**ACTIVITY:** Set down exactly the lines below, starting at the one that contains "unfold matchSpacesEol. intros Hm." and ending at the one that contains "apply Forall_forall. intros", with both of those lines included and nothing else.

Dataset entries
####################

(** A settled [fetch] chain leaves the controls alone: it may change the
    status text, the three lists, the callbacks and the trace, and it
    never starts recognition. *)
Lemma resume_shape (k : continuation) (r : settled (payload number k))
  (s : page) :
  exists st sl sg sr cb t,
    resume toFixed2 numberToString k r s
    = {| statusMessage := st; startMicButton := startMicButton s;
         startMicDisabled := startMicDisabled s;
         languageSelect := languageSelect s; shoppingList := sl;
         suggestionsList := sg; searchResults := sr;
         listening := listening s; recognition := recognition s;
         callbacks := cb; trace := t |}
    /\ recognition_starts t = recognition_starts (trace s).
Proof.
  destruct k as [text lang|text lang| |]; cbn [resume payload] in *.
  - destruct r as [data|err|err]; unfold voice_command_settled.
    + destruct (cmd_status data =? "success").
      * destruct (substitute_suggestions data) as [subs|].
        -- destruct (updateSuggestions_frame subs "Suggested substitutes:"
                       (set_statusMessage ("✅ " ++ cmd_message data) s))
             as [entries ->].
           shape_done.
        -- shape_done.
      * shape_done.
    + shape_done.
    + shape_done.
  - destruct r as [data|err|err].
    + rewrite search_settled_json.
      destruct ((search_status data =? "success")
                && negb (Nat.eqb (List.length (found_items data)) 0));
        shape_done.
    + shape_done.
    + shape_done.
  - destruct r as [items|err|err].
    + rewrite list_settled_json. shape_done.
    + shape_done.
    + shape_done.
  - destruct r as [data|err|err]; unfold suggestions_settled.
    + destruct (updateSuggestions_frame
                  (seasonal_suggestions data ++ frequently_bought data)
                  "Smart Suggestions:" s) as [entries ->].
      shape_done.
    + shape_done.
    + shape_done.
Qed.
Lemma trim_cases (s : jsstring) :
  (blank s /\ trim s = [])
  \/ (~ blank s /\ exists c t, trim s = c :: t /\ isSpace c = false).
Proof.
  unfold trim, trimStart. destruct (dropWhile isSpace s) as [|c r] eqn:Hd.
  - left. split; [by apply dropWhile_nil|done].
  - right. assert (Hc : isSpace c = false).
    { apply (head_dropWhile isSpace s). by rewrite Hd. }
    split.
    + intros Hs. by rewrite (dropWhile_all _ _ Hs) in Hd.
    + exists c, (trimEnd r). split; [by apply trimEnd_cons|done].
Qed.

Lemma head_trim (s : jsstring) (c : N) : head (trim s) = Some c -> isSpace c = false.
Proof.
  destruct (trim_cases s) as [[_ ->]|(_ & c' & t & -> & Hc)]; [done|].
  by intros [= <-].
Qed.

Lemma trim_fixed (s : jsstring) :
  (forall c, head s = Some c -> isSpace c = false) ->
  (forall c, last s = Some c -> isSpace c = false) -> trim s = s.
Proof.
  intros Hh Hl. unfold trim, trimStart. rewrite dropWhile_fixed by done.
  by apply trimEnd_fixed.
Qed.

Lemma Forall_trim (P : N -> Prop) (s : jsstring) : Forall P s -> Forall P (trim s).
Proof.
  intros Hs. unfold trim, trimEnd, trimStart.
  by apply Forall_reverse, Forall_dropWhile, Forall_reverse, Forall_dropWhile.
Qed.

(** ** The user agent of a block *)

Lemma resolveUa_ne_nil (p : RobotsPolicy) : resolveUa p <> [].
Proof. unfold resolveUa. by destruct (trim _). Qed.

Lemma resolveUa_head (p : RobotsPolicy) (c : N) :
  head (resolveUa p) = Some c -> isSpace c = false.
Proof.
  unfold resolveUa. destruct (truthy _); [apply head_trim|]. by intros [= <-].
Qed.

Lemma resolveUa_last (p : RobotsPolicy) (c : N) :
  last (resolveUa p) = Some c -> isSpace c = false.
Proof.
  unfold resolveUa. destruct (truthy _); [apply last_trim|]. by intros [= <-].
Qed.

Lemma resolveUa_plain (ua : jsstring) (p : RobotsPolicy) :
  userAgent p = Some ua -> ua <> [] -> Forall (fun c => isSpace c = false) ua ->
  resolveUa p = ua.
Proof.
  intros Hp Hne Hua. unfold resolveUa. rewrite Hp.
  change (default star (Some ua)) with ua.
  rewrite trim_fixed.
  - by destruct ua.
  - intros c Hc. destruct ua as [|x ua]; [done|]. injection Hc as <-. by inversion Hua.
  - intros c Hc. rewrite Forall_forall in Hua. by apply Hua, last_Some_elem_of.
Qed.

(** ** Texts without white space in front of a line end *)

Lemma not_isSpace_isLineTerminator (c : N) : isSpace c = false -> isLineTerminator c = false.
Proof. unfold isSpace. intros H. by apply orb_false_elim in H as [_ ?]. Qed.

Lemma span_lookup {A} (f : A -> bool) (l : list A) (k : nat) :
  (k < span f l)%nat -> exists x, l !! k = Some x /\ f x = true.
Proof.
  revert k. induction l as [|y l IH]; intros k; simpl; [lia|].
  destruct (f y) eqn:Hy; [|lia]. destruct k as [|k].
  - intros _. by exists y.
  - intros Hk. apply IH. lia.
Qed.

Lemma backtrackSpaces_eol (j : nat) (s : jsstring) (j' : nat) :
  backtrackSpaces j s = Some j' -> eolMultiline (skipn j' s) = true.
Proof.
  induction j as [|j IH]; [done|]. cbn [backtrackSpaces].
  destruct (eolMultiline (skipn (S j) s)) eqn:He; [|exact IH]. by intros [= <-].
Qed.

Lemma spaceBeforeEol_middle (a : jsstring) (x : N) (b : jsstring) :
  isSpace x = true -> eolMultiline b = true -> spaceBeforeEol (a ++ x :: b) = true.
Proof.
  intros Hx Hb. induction a as [|c a IH]; cbn [app spaceBeforeEol].
  - by rewrite Hx, Hb.
  - rewrite IH. apply orb_true_r.
Qed.

(** A match of the strip starts a run of white space that stands in front
    of a line end. *)
Lemma matchSpacesEol_Some (s : jsstring) (j : nat) :
  matchSpacesEol s = Some j ->
  exists i x, j = S i /\ s = take i s ++ x :: drop j s
              /\ Forall (fun c => isSpace c = true) (take j s)
              /\ eolMultiline (drop j s) = true.
Proof.
  unfold matchSpacesEol. intros Hm.
  pose proof (backtrackSpaces_bounds _ _ _ Hm) as Hb.
  pose proof (backtrackSpaces_eol _ _ _ Hm) as He.
  destruct j as [|i]; [lia|]. exists i.
  destruct (span_lookup isSpace s i) as (x & Hx & _); [lia|].
  exists x. split; [done|]. split; [symmetry; by apply take_drop_middle|]. split; [|done].
  apply Forall_forall. intros c Hc. apply list_elem_of_lookup in Hc as (k & Hk).
  pose proof (lookup_lt_Some _ _ _ Hk) as Hlt. rewrite length_take in Hlt.
  rewrite lookup_take_lt in Hk by lia.
  destruct (span_lookup isSpace s k) as (y & Hy & Hfy); [lia|]. congruence.
Qed.

Lemma matchSpacesEol_spaceBeforeEol (s : jsstring) (j : nat) :
  matchSpacesEol s = Some j -> spaceBeforeEol s = true.
Proof.
  intros Hm. destruct (matchSpacesEol_Some s j Hm) as (i & x & -> & Hs & Hall & He).
  rewrite Hs. apply spaceBeforeEol_middle; [|done].
  rewrite Forall_forall in Hall. apply Hall.
  apply list_elem_of_lookup. exists i. rewrite lookup_take_lt by lia.
  rewrite Hs at 1. rewrite list_lookup_middle; [done|].
  rewrite length_take. apply (f_equal length) in Hs.
  rewrite length_app in Hs. simpl in Hs. rewrite length_take in Hs. lia.
Qed.

(** Without white space in front of a line end both strips change
    nothing. *)
Lemma replaceSpacesEol_quiet (s : jsstring) :
  spaceBeforeEol s = false -> replaceSpacesEol s = s.
Proof.
  induction s as [|c r IH]; [done|]. intros Hq. cbn [replaceSpacesEol].
  destruct (matchSpacesEol (c :: r)) as [j|] eqn:Hm.
  - apply matchSpacesEol_spaceBeforeEol in Hm. congruence.
  - f_equal. apply IH. cbn [spaceBeforeEol] in Hq. by apply orb_false_elim in Hq as [_ ?].
Qed.

Lemma trimEnd_quiet (s : jsstring) : spaceBeforeEol s = false -> trimEnd s = s.
Proof.
  intros Hq. apply trimEnd_fixed. intros c Hc.
  destruct (isSpace c) eqn:Hs; [|done].
  apply last_Some in Hc as (a & ->).
  by rewrite (spaceBeforeEol_middle a c []) in Hq.
Qed.

(** ** Tidy lines *)

Lemma noLineTerminator_Forall (s : jsstring) :
  noLineTerminator s = true <-> Forall (fun c => isLineTerminator c = false) s.
Proof.
  unfold noLineTerminator. rewrite forallb_forall, Forall_forall.
  split; intros H c Hc.
  - apply negb_true_iff, H. by apply list_elem_of_In.
  - apply negb_true_iff, H. by apply list_elem_of_In.
Qed.

Lemma noLineTerminator_app (a b : jsstring) :
  noLineTerminator (a ++ b) = noLineTerminator a && noLineTerminator b.
Proof. unfold noLineTerminator. apply forallb_app. Qed.

Lemma noLineTerminator_newlineFree (s : jsstring) :
  noLineTerminator s = true -> newlineFree s.
Proof.
  rewrite noLineTerminator_Forall, Forall_forall. intros H Hin.
  by specialize (H 10 Hin).
Qed.

Lemma noLineTerminator_trim (s : jsstring) :
  noLineTerminator s = true -> noLineTerminator (trim s) = true.
Proof. rewrite !noLineTerminator_Forall. apply Forall_trim. Qed.

Lemma endsTidy_last (s : jsstring) :
  endsTidy s = true <-> s <> [] /\ forall c, last s = Some c -> isSpace c = false.
Proof.
  unfold endsTidy. destruct (last s) as [c|] eqn:Hl.
  - rewrite negb_true_iff. split.
    + intros Hc. split; [by destruct s|]. by intros ? [= <-].
    + intros [_ H]. by apply H.
  - apply last_None in Hl as ->. split; [done|]. by intros [? _].
Qed.

Lemma endsTidy_app (a b : jsstring) : endsTidy b = true -> endsTidy (a ++ b) = true.
Proof.
  unfold endsTidy. rewrite last_app. by destruct (last b).
Qed.

Lemma spaceBeforeEol_tidy_app (l t : jsstring) :
  endsTidy l = true -> noLineTerminator l = true ->
  spaceBeforeEol (l ++ t) = spaceBeforeEol t.
Proof.
  intros He Hn. apply endsTidy_last in He as [Hne Hl].
  apply noLineTerminator_Forall in Hn.
  induction l as [|c l IH]; [done|]. cbn [app spaceBeforeEol].
  destruct l as [|c' l].
  - cbn [app]. rewrite (Hl c) by done. done.
  - rewrite IH.
    + cbn [app eolMultiline]. inversion Hn as [|? ? _ Hn']; subst.
      inversion Hn' as [|? ? Hc' _]; subst. rewrite Hc'. by rewrite andb_false_r.
    + done.
    + intros x Hx. apply Hl. by rewrite last_cons_cons.
    + by inversion Hn.
Qed.

Lemma eolMultiline_tidy (l t : jsstring) :
  endsTidy l = true -> noLineTerminator l = true -> eolMultiline (l ++ t) = false.
Proof.
  intros He Hn. destruct l as [|c l]; [done|]. cbn.
  cbn in Hn. apply andb_true_iff in Hn as [Hc _]. by apply negb_true_iff in Hc.
Qed.

Lemma spaceBeforeEol_join (ls : list jsstring) :
  Forall (fun l => tidyPath l = true) ls -> spaceBeforeEol (join nl ls) = false.
Proof.
  induction 1 as [|l ls Hl Hall IH]; [done|].
  apply andb_true_iff in Hl as [He Hn].
  destruct ls as [|l' ls].
  - cbn [join]. rewrite <- (app_nil_r l). by rewrite spaceBeforeEol_tidy_app.
  - rewrite join_cons_cons, spaceBeforeEol_tidy_app by done.
    cbn [nl app spaceBeforeEol]. rewrite IH, orb_false_r.
    inversion Hall as [|? ? Hl' _]; subst. apply andb_true_iff in Hl' as [He' Hn'].
    destruct ls as [|l'' ls].
    + cbn [join]. rewrite <- (app_nil_r l'), eolMultiline_tidy by done. apply andb_false_r.
    + rewrite join_cons_cons, eolMultiline_tidy by done. apply andb_false_r.
Qed.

####################

**RESPONSE:**
  unfold matchSpacesEol. intros Hm.
  pose proof (backtrackSpaces_bounds _ _ _ Hm) as Hb.
  pose proof (backtrackSpaces_eol _ _ _ Hm) as He.
  destruct j as [|i]; [lia|]. exists i.
  destruct (span_lookup isSpace s i) as (x & Hx & _); [lia|].
  exists x. split; [done|]. split; [symmetry; by apply take_drop_middle|]. split; [|done].
  apply Forall_forall. intros c Hc. apply list_elem_of_lookup in Hc as (k & Hk).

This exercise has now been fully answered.